## WHAT IS REQUIRED
Please reproduce the data below exactly, from the first line through the line containing "embeds the node", and leave every later line out.

Data records:
►
(** * c-AVL: a shallow embedding of [avl.c] and its specification

    The program keeps a height-balanced binary search tree keyed on
    C strings, with a multiplicity count per key.  This development
    embeds the node model and the operations [insert], [search],
    [deleteFromTree], the two rotations and [rebalance] as Rocq
    functions, and states the properties of the specification over them.
    It also embeds the views ([view], [printInOrder]), the word import
    ([importFile]) and the file selector [isTextFile], with further
    properties read off the code.

    Conventions of the embedding

    - A [Node*] is a value of type [Node]: either [NULL] or a node with
      the five fields of [struct node].  Every node is owned by exactly
      one parent slot, so in-place updates are rebuilt values.
    - An [int] is a [Z].  The counter of a node is incremented with the
      wrap-around of a 32-bit two's-complement [int] ([wrap_int]), which
      is what the program does on the usual targets once a count passes
      [INT_MAX]; so is the index of the import buffer.  A [size_t] is
      64 bits wide ([wrap_size]).
    - A word is a [string]; [strcmp] is the byte-wise lexicographic
      comparison, of which the program only ever tests the sign.
    - Dereferencing [NULL], like a write outside the import buffer, is
      a failure ([None]) of the monad [M].
    - [rand()] reads the next value of a sequence held in the [World];
      [printf] appends a line to the [World]'s standard output.
    - Each rotation records itself in a call trace kept in the [World]
      (the source has no such trace: its diagnostic prints are compiled
      out by [#define VERBOSE 0]). *)

From Stdlib Require Import ZArith List String Ascii Bool Lia.
From Stdlib Require Import Sorted OrderedTypeEx.
Import ListNotations.
Open Scope string_scope.
Open Scope list_scope.
Open Scope Z_scope.

(** ** Data model *)

(** [typedef struct node { char *word; int count; struct node *left;
    struct node *right; int height; } Node;]  The type below is the
    pointer type [Node*]. *)
Inductive Node : Type :=
| NULL : Node
| node (word : string) (count : Z) (left right : Node) (height : Z) : Node.

(** [typedef struct tree { struct node *root; } Tree;] *)
Record Tree : Type := mkTree { root : Node }.

(** Lines the core writes on standard output. *)
Inductive line : Type :=
| NotFoundLine (word : string)   (* "%s not found. Unable to delete." *)
| EmptyLine (word : string)      (* "Tree is empty. Cannot remove '%s'." *)
| FoundLine (count : Z) (word : string) (* "Found %d instance%s of '%s'" *)
| WordNotFoundLine.              (* "Word not found." *)

(** Entries of the call trace of the rotations. *)
Inductive rotation : Type :=
| RotLeft (word : string)
| RotRight (word : string).

(** What the program reads and writes besides the tree. *)
Record World : Type := mkWorld {
  rand_src : nat -> Z;        (* the values successive rand() calls return *)
  rand_calls : nat;           (* how many rand() calls were made *)
  stdout : list line;         (* printed lines, oldest first *)
  rotations : list rotation   (* rotations performed, oldest first *)
}.

(** ** The monad of the program: state and NULL-dereference failure *)

Definition M (A : Type) : Type := World -> option (A * World).

Definition ret {A : Type} (a : A) : M A := fun w => Some (a, w).

Definition bind {A B : Type} (m : M A) (k : A -> M B) : M B :=
  fun w => match m w with
           | Some (a, w') => k a w'
           | None => None
           end.

Definition fail {A : Type} : M A := fun _ => None.

Definition lift {A : Type} (o : option A) : M A :=
  fun w => match o with
           | Some a => Some (a, w)
           | None => None
           end.

Declare Scope avl_scope.
Delimit Scope avl_scope with avl.
Notation "x <- m ;; k" := (bind m (fun x => k))
  (at level 61, m at next level, right associativity) : avl_scope.
Notation "m ;; k" := (bind m (fun _ => k))
  (at level 61, right associativity) : avl_scope.
Open Scope avl_scope.

(** [rand()] *)
Definition rand : M Z :=
  fun w => Some (rand_src w (rand_calls w),
                 mkWorld (rand_src w) (S (rand_calls w)) (stdout w) (rotations w)).

(** [printf] of one line *)
Definition printf (l : line) : M unit :=
  fun w => Some (tt, mkWorld (rand_src w) (rand_calls w) (stdout w ++ [l]) (rotations w)).

(** Records one rotation in the call trace. *)
Definition trace (r : rotation) : M unit :=
  fun w => Some (tt, mkWorld (rand_src w) (rand_calls w) (stdout w) (rotations w ++ [r])).

(** ** Field access through a pointer *)

Definition word_of (p : Node) : option string :=
  match p with NULL => None | node w _ _ _ _ => Some w end.

Definition count_of (p : Node) : option Z :=
  match p with NULL => None | node _ c _ _ _ => Some c end.

Definition left_of (p : Node) : option Node :=
  match p with NULL => None | node _ _ l _ _ => Some l end.

Definition right_of (p : Node) : option Node :=
  match p with NULL => None | node _ _ _ r _ => Some r end.

(** ** Miscellaneous helpers of [avl.c] *)

(** [strcmp]: negative, zero or positive; only the sign is specified. *)
Definition strcmp (a b : string) : Z :=
  match String.compare a b with
  | Eq => 0
  | Lt => -1
  | Gt => 1
  end.

(** The bounds of a 32-bit [int]. *)
Definition INT_MAX : Z := 2147483647.

Definition INT_MIN : Z := -2147483648.

(** The value a 32-bit two's-complement [int] holds after an arithmetic
    result [z]. *)
Definition wrap_int (z : Z) : Z := (z + 2147483648) mod 4294967296 - 2147483648.

(** The value a 64-bit [size_t] holds after an arithmetic result [z],
    and the conversion of an [int] to [size_t]. *)
Definition wrap_size (z : Z) : Z := z mod 18446744073709551616.

(** [int max(int a, int b) { return (a > b) ? a : b; }] *)
Definition max (a b : Z) : Z := if a >? b then a else b.

(** [int height(Node *root)] *)
Definition height (root : Node) : Z :=
  match root with
  | NULL => 0
  | node _ _ _ _ h => h
  end.

(** [int getBalance(Node *root)] *)
Definition getBalance (root : Node) : Z :=
  match root with
  | NULL => 0
  | node _ _ l r _ => height l - height r
  end.

(** [Node* largestIn(Node *root)]; precondition: root is non-null. *)
Fixpoint largestIn (root : Node) : option Node :=
  match root with
  | NULL => None
  | node _ _ _ r _ =>
      match r with
      | NULL => Some root
      | node _ _ _ _ _ => largestIn r
      end
  end.

(** [Node* smallestIn(Node *root)]; precondition: root is non-null. *)
Fixpoint smallestIn (root : Node) : option Node :=
  match root with
  | NULL => None
  | node _ _ l _ _ =>
      match l with
      | NULL => Some root
      | node _ _ _ _ _ => smallestIn l
      end
  end.

(** [Node* createNode(char *word)]; allocation is taken to succeed (the
    source exits the process when it does not). *)
Definition createNode (word : string) : Node := node word 1 NULL NULL 1.

(** [Tree* createTree()] *)
Definition createTree : Tree := mkTree NULL.

(** ** Rotations and rebalancing *)

(** [Node* rotateLeft(Node *root)] *)
Definition rotateLeft (root : Node) : M Node :=
  match root with
  | NULL => fail
  | node xw xc xl rightChild _ =>
      match rightChild with
      | NULL => fail
      | node yw yc temp yr _ =>
          trace (RotLeft xw) ;;
          let root' := node xw xc xl temp (max (height xl) (height temp) + 1) in
          ret (node yw yc root' yr (max (height root') (height yr) + 1))
      end
  end.

(** [Node* rotateRight(Node *root)] *)
Definition rotateRight (root : Node) : M Node :=
  match root with
  | NULL => fail
  | node yw yc leftChild yr _ =>
      match leftChild with
      | NULL => fail
      | node xw xc xl temp _ =>
          trace (RotRight yw) ;;
          let root' := node yw yc temp yr (max (height temp) (height yr) + 1) in
          ret (node xw xc xl root' (max (height xl) (height root') + 1))
      end
  end.

(** [root->left = p] and [root->right = p] *)
Definition set_left (root p : Node) : option Node :=
  match root with NULL => None | node w c _ r h => Some (node w c p r h) end.

Definition set_right (root p : Node) : option Node :=
  match root with NULL => None | node w c l _ h => Some (node w c l p h) end.

(** [Node* rebalance(Node *root)].  The tests are the source's: strict
    comparisons of the child's balance factor, with [&&] evaluating
    [root->left] or [root->right] only when its left operand holds. *)
Definition rebalance (root : Node) : M Node :=
  let balance := getBalance root in
  c1 <- (if balance >? 1
         then l <- lift (left_of root) ;; ret (getBalance l >? 0)
         else ret false) ;;
  if c1 : bool then rotateRight root else
  c2 <- (if balance <? -1
         then r <- lift (right_of root) ;; ret (getBalance r <? 0)
         else ret false) ;;
  if c2 : bool then rotateLeft root else
  c3 <- (if balance >? 1
         then l <- lift (left_of root) ;; ret (getBalance l <? 0)
         else ret false) ;;
  if c3 : bool then
    l <- lift (left_of root) ;;
    l' <- rotateLeft l ;;
    root' <- lift (set_left root l') ;;
    rotateRight root'
  else
  c4 <- (if balance <? -1
         then r <- lift (right_of root) ;; ret (getBalance r >? 0)
         else ret false) ;;
  if c4 : bool then
    r <- lift (right_of root) ;;
    r' <- rotateRight r ;;
    root' <- lift (set_right root r') ;;
    rotateLeft root'
  else ret root.

(** The common tail of [insertAux] and [deleteAux] on a non-null root
    whose fields are [w], [c], [l], [r]:
    [root->height = max(height(root->left), height(root->right)) + 1;
     return rebalance(root);] *)
Definition retrace (w : string) (c : Z) (l r : Node) : M Node :=
  rebalance (node w c l r (max (height l) (height r) + 1)).

(** ** Insert *)

(** [Node* insertAux(Node* root, char *word)] *)
Fixpoint insertAux (root : Node) (word : string) {struct root} : M Node :=
  match root with
  | node rw rc rl rr _ =>
      let cmp := strcmp word rw in
      if cmp >? 0 then
        rr' <- insertAux rr word ;;
        retrace rw rc rl rr'
      else if cmp <? 0 then
        rl' <- insertAux rl word ;;
        retrace rw rc rl' rr
      else
        retrace rw (wrap_int (rc + 1)) rl rr
  | NULL => ret (createNode word)
  end.

(** [void insert(Tree *tree, char *word)] *)
Definition insert (tree : Tree) (word : string) : M Tree :=
  match root tree with
  | node _ _ _ _ _ =>
      r <- insertAux (root tree) word ;;
      ret (mkTree r)
  | NULL => ret (mkTree (createNode word))
  end.

(** ** Search *)

(** [Node* searchAux(Node *root, char *word)] *)
Fixpoint searchAux (root : Node) (word : string) {struct root} : Node :=
  match root with
  | node rw _ rl rr _ =>
      let cmp := strcmp word rw in
      if cmp >? 0 then searchAux rr word
      else if cmp <? 0 then searchAux rl word
      else root
  | NULL => NULL
  end.

(** [Node* search(Tree *tree, char *word)] *)
Definition search (tree : Tree) (word : string) : Node :=
  match root tree with
  | node _ _ _ _ _ => searchAux (root tree) word
  | NULL => NULL
  end.

(** ** Delete *)

(** [Node* deleteAux(Node *root, char *word, int forceful)] *)
Fixpoint deleteAux (root : Node) (word : string) (forceful : Z) {struct root} : M Node :=
  match root with
  | node rw rc rl rr rh =>
      let cmp := strcmp word rw in
      if cmp >? 0 then
        rr' <- deleteAux rr word forceful ;;
        retrace rw rc rl rr'
      else if cmp <? 0 then
        rl' <- deleteAux rl word forceful ;;
        retrace rw rc rl' rr
      else if (rc =? 1) || negb (forceful =? 0) then
        match rl with
        | node _ _ _ _ _ =>
            match rr with
            | node _ _ _ _ _ =>
                x <- rand ;;
                let path := Z.rem x 2 in
                if negb (path =? 0) then
                  temp <- lift (smallestIn rr) ;;
                  tw <- lift (word_of temp) ;;
                  tc <- lift (count_of temp) ;;
                  rr' <- deleteAux rr tw 1 ;;
                  retrace tw tc rl rr'
                else
                  temp <- lift (largestIn rr) ;;
                  tw <- lift (word_of temp) ;;
                  tc <- lift (count_of temp) ;;
                  rl' <- deleteAux rl tw 1 ;;
                  retrace tw tc rl' rr
            | NULL => ret rl
            end
        | NULL =>
            match rr with
            | node _ _ _ _ _ => ret rr
            | NULL => ret NULL
            end
        end
      else ret (node rw (rc - 1) rl rr rh)
  | NULL =>
      printf (NotFoundLine word) ;;
      ret NULL
  end.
◄
## ANSWER TO THIS EXERCISE
(** * c-AVL: a shallow embedding of [avl.c] and its specification

    The program keeps a height-balanced binary search tree keyed on
    C strings, with a multiplicity count per key.  This development
    embeds the node model and the operations [insert], [search],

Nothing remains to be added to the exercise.